Answering to a few replies above :

JRising - Fitting one of the holes over the new larger hole : Exactly! One of the holes lines up directly where the new larger hole would be, so one less issue. I'm thinking using a sealing method à la brass/stainless steel bolt and nut + washer would work for the remaining hole (its quite far from the new larger hole's location), maybe with Loctite seeing as I'm never going to open it. Hell...you could even weld it shut. In fact, this might even be a better solution is its available : weld some non-corrosive metal and grind it flat and polish it. Thought I'd stick with my first solution to keep it simple.

baldheadracing - Needing to machine the inside to fit the old boiler: what I was planning on doing is finding either a friend or even going to machine shop somewhere and getting it milled to the correct dimensions, spot on where I need it. Along with milling a ledge so to speak for fitting either the gasket or the lip of the heating element so its flush with the "ceiling" of the boiler.

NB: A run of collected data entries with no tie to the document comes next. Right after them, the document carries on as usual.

(** X8.  Whitespace around a text does not change the verdict of
    [_validate_input]: the message, or the acceptance, is that of the text
    without the padding. *)
Theorem validation_ignores_padding (before s after : str) :
  blank before -> blank after ->
  LanguageDetector._validate_input (VStr (before ++ s ++ after))
  = LanguageDetector._validate_input (VStr s).
Proof.
  intros Hb Ha. cbn [LanguageDetector._validate_input].
  now rewrite strip_padding.
Qed.

(** ** What the script analysis looks at *)

Section ScriptAnalysis.

Lemma detect_by_unicode_of_counts (s1 s2 : str) :
  analyzable_count s1 = analyzable_count s2 ->
  target_count s1 = target_count s2 ->
  _detect_by_unicode s1 = _detect_by_unicode s2.
Proof.
  intros Ha Ht. unfold _detect_by_unicode.
  rewrite !scan_fold, Ha, Ht. reflexivity.
Qed.

Lemma is_mixed_language_of_counts (s1 s2 : str) (threshold : Q) :
  analyzable_count s1 = analyzable_count s2 ->
  target_count s1 = target_count s2 ->
  is_mixed_language s1 threshold = is_mixed_language s2 threshold.
Proof.
  intros Ha Ht. unfold is_mixed_language.
  rewrite (detect_by_unicode_of_counts s1 s2 Ha Ht).
  rewrite !sum_ones, !urdu_fold, Ha, Ht. reflexivity.
Qed.

(** [is_mixed_language] in closed form. *)
Lemma is_mixed_language_eq (s : str) (threshold : Q) :
  is_mixed_language s threshold =
    Ok (negb (analyzable_count s =? 0)
        && (fle threshold (script_ratio s)
            && fle (script_ratio s) (1 - threshold)%Q)).
Proof.
  unfold is_mixed_language.
  destruct (detect_by_unicode_total s) as [u ->]. cbn [Py.bind].
  rewrite sum_ones, urdu_fold, Z.add_0_l.
  destruct (analyzable_count s =? 0) eqn:E; [reflexivity|].
  apply Z.eqb_neq in E. rewrite truediv_ok by exact E. reflexivity.
Qed.

Lemma filter_permutation {A : Type} (keep : A -> bool) (xs ys : list A) :
  Permutation xs ys -> Permutation (filter keep xs) (filter keep ys).
Proof.
  induction 1 as [| x xs ys _ IH | x y xs | xs ys zs _ IH1 _ IH2]; cbn [filter].
  - constructor.
  - destruct (keep x); [now constructor | exact IH].
  - destruct (keep x), (keep y); try reflexivity. constructor.
  - now transitivity (filter keep ys).
Qed.

Lemma target_count_filter (s : str) :
  target_count s
  = Z.of_nat (List.length (filter target_script (filter analyzable s))).
Proof.
  unfold target_count. f_equal. f_equal.
  induction s as [|c s IH]; [reflexivity|]. cbn [filter].
  destruct (analyzable c); cbn [andb filter]; [|exact IH].
  destruct (target_script c); cbn [List.length]; now rewrite IH.
Qed.

(** X9.  The script analysis and [is_mixed_language] see a text only
    through its analyzable characters, and not through their order: two
    texts whose analyzable characters are the same up to a permutation get
    the same answers, wherever whitespace and punctuation stand. *)
Theorem analysis_ignores_skipped_and_order (s1 s2 : str) :
  Permutation (filter analyzable s1) (filter analyzable s2) ->
  _detect_by_unicode s1 = _detect_by_unicode s2
  /\ forall threshold,
       is_mixed_language s1 threshold = is_mixed_language s2 threshold.
Proof.
  intros Hp.
  assert (Ha : analyzable_count s1 = analyzable_count s2).
  { unfold analyzable_count. f_equal. now apply Permutation_length. }
  assert (Ht : target_count s1 = target_count s2).
  { rewrite !target_count_filter. f_equal.
    apply Permutation_length. now apply filter_permutation. }
  split.
  - now apply detect_by_unicode_of_counts.
  - intros threshold. now apply is_mixed_language_of_counts.
Qed.

Lemma isspace_outside_ranges (c : Z) :
  target_script c = true -> isspace c = false.
Proof.
  unfold target_script, URDU_UNICODE_RANGES. cbn [existsb fst snd].
  rewrite !orb_true_iff, !andb_true_iff, !Z.leb_le.
  intros [H|[H|[H|[H|H]]]]; try discriminate; unfold isspace;
    repeat apply orb_false_intro;
    try (apply Z.eqb_neq; lia);
    (apply andb_false_iff;
     first [ left; apply Z.leb_gt; lia | right; apply Z.leb_gt; lia ]).
Qed.

Lemma punctuation_outside_ranges (c : Z) :
  target_script c = true -> char_in c PUNCTUATION = false.
Proof.
  unfold target_script, URDU_UNICODE_RANGES. cbn [existsb fst snd].
  rewrite !orb_true_iff, !andb_true_iff, !Z.leb_le.
  intros [H|[H|[H|[H|H]]]]; try discriminate;
    unfold char_in, PUNCTUATION; cbn [existsb];
    repeat apply orb_false_intro; try reflexivity; apply Z.eqb_neq; lia.
Qed.

(** X10.  No character of the four ranges is skipped: whatever lies in
    them, Arabic punctuation and digits included, counts as an Urdu
    character, so the Urdu count is the number of characters in the
    ranges. *)
Theorem target_count_all_in_ranges (s : str) :
  target_count s = Z.of_nat (List.length (filter target_script s))
  /\ forall c, target_script c = true -> analyzable c = true.
Proof.
  assert (H : forall c, target_script c = true -> analyzable c = true).
  { intros c Hc. unfold analyzable.
    now rewrite (isspace_outside_ranges c Hc), (punctuation_outside_ranges c Hc). }
  split; [|exact H].
  unfold target_count. f_equal. f_equal.
  apply filter_ext. intros c.
  destruct (target_script c) eqn:Hc.
  - now rewrite (H c Hc).
  - apply andb_false_r.
Qed.

End ScriptAnalysis.

(** ** Texts of one script, and texts that are not mixed *)

Section Decisive.

Variable rt : Runtime.
Variable self : LanguageDetector.t.

Lemma ratio_zero (s : str) : target_count s = 0 -> (script_ratio s == 0)%Q.
Proof.
  intros H. unfold script_ratio, Qdiv. rewrite H. apply Qmult_0_l.
Qed.

Lemma ratio_one (s : str) :
  0 < analyzable_count s ->
  target_count s = analyzable_count s -> (script_ratio s == 1)%Q.
Proof.
  intros Hpos H. unfold script_ratio, Qdiv. rewrite H.
  apply Qmult_inv_r. intros E.
  assert (Hq : (0 < inject_Z (analyzable_count s))%Q)
    by (rewrite <- (Zlt_Qlt 0); exact Hpos).
  rewrite E in Hq. discriminate.
Qed.

(** A ratio below 21% or above 79% is accepted at once with the capped
    confidence. *)
Lemma detect_capped (s : str) :
  passes_validation (VStr s) ->
  0 < analyzable_count s ->
  (script_ratio s < 21 # 100)%Q \/ (79 # 100 < script_ratio s)%Q ->
  exists r,
    detect rt self (VStr s) = ([], Ok r)
    /\ method r = "unicode"%string
    /\ (confidence r == 99)%Q
    /\ (language r = "ur"%string <-> (79 # 100 < script_ratio s)%Q)
    /\ (language r = "en"%string <-> (script_ratio s < 21 # 100)%Q).
Proof.
  intros Hv Hpos Hr.
  destruct (Qlt_le_dec (3 # 10) (script_ratio s)) as [Hur|Hen].
  - pose proof (unicode_ur s Hur) as Hu.
    assert (H79 : (79 # 100 < script_ratio s)%Q) by (destruct Hr; lra).
    rewrite (detect_confident rt self s _ Hv Hu).
    + eexists. split; [reflexivity|]. split; [reflexivity|]. cbn.
      destruct (min_cases (script_ratio s * 100 + 20) 99) as [[Hm ->]|[Hm ->]].
      * exfalso. lra.
      * repeat split; auto; try lra; try discriminate;
          try (intros H; exfalso; lra).
    + cbn [u_confidence].
      destruct (min_cases (script_ratio s * 100 + 20) 99) as [[Hm ->]|[Hm ->]];
        lra.
  - pose proof (unicode_en s Hpos Hen) as Hu.
    assert (H21 : (script_ratio s < 21 # 100)%Q) by (destruct Hr; lra).
    rewrite (detect_confident rt self s _ Hv Hu).
    + eexists. split; [reflexivity|]. split; [reflexivity|]. cbn.
      destruct (min_cases (100 - script_ratio s * 100 + 20) 99)
        as [[Hm ->]|[Hm ->]].
      * exfalso. lra.
      * repeat split; auto; try lra; try discriminate;
          try (intros H; exfalso; lra).
    + cbn [u_confidence].
      destruct (min_cases (100 - script_ratio s * 100 + 20) 99)
        as [[Hm ->]|[Hm ->]]; lra.
Qed.

(** X11.  A text that passes validation, has an analyzable character and
    no character of the four ranges (any ASCII text, for one) is always
    [en] with confidence 99, from the script analysis alone: the library
    is not called. *)
Theorem no_target_character_is_english (s : str) :
  passes_validation (VStr s) ->
  0 < analyzable_count s ->
  Forall (fun c => target_script c = false) s ->
  exists r,
    detect rt self (VStr s) = ([], Ok r)
    /\ language r = "en"%string
    /\ method r = "unicode"%string
    /\ (confidence r == 99)%Q.
Proof.
  intros Hv Hpos Hall.
  assert (Ht : target_count s = 0).
  { unfold target_count. clear Hv Hpos.
    induction Hall as [|c s Hc _ IH]; [reflexivity|]. cbn [filter].
    now rewrite Hc, andb_false_r. }
  pose proof (ratio_zero s Ht) as R0.
  destruct (detect_capped s Hv Hpos) as (r & Hr & Hm & Hc & _ & Hen).
  - left. lra.
  - exists r. repeat split; auto. apply Hen. lra.
Qed.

Apparently a lot of shops will do this for 20$ or so.

Norvin - Measurements of the heating element BIG thank you my friend; this is very helpful!

Thank you to everyone; I'll keep my eye out for the 110v old-style heating element for a few weeks, but otherwise I'll seriously look into adapting the 2013+ heating element. The plus side is that it'll be future proof; swapping out the heating element will be a breeze and easily available, while the old heating element will likely be unavailable within a few years.

Any other tips and tricks would be great, but so far this is all very helpful inputs.

Eightpointnine (original poster)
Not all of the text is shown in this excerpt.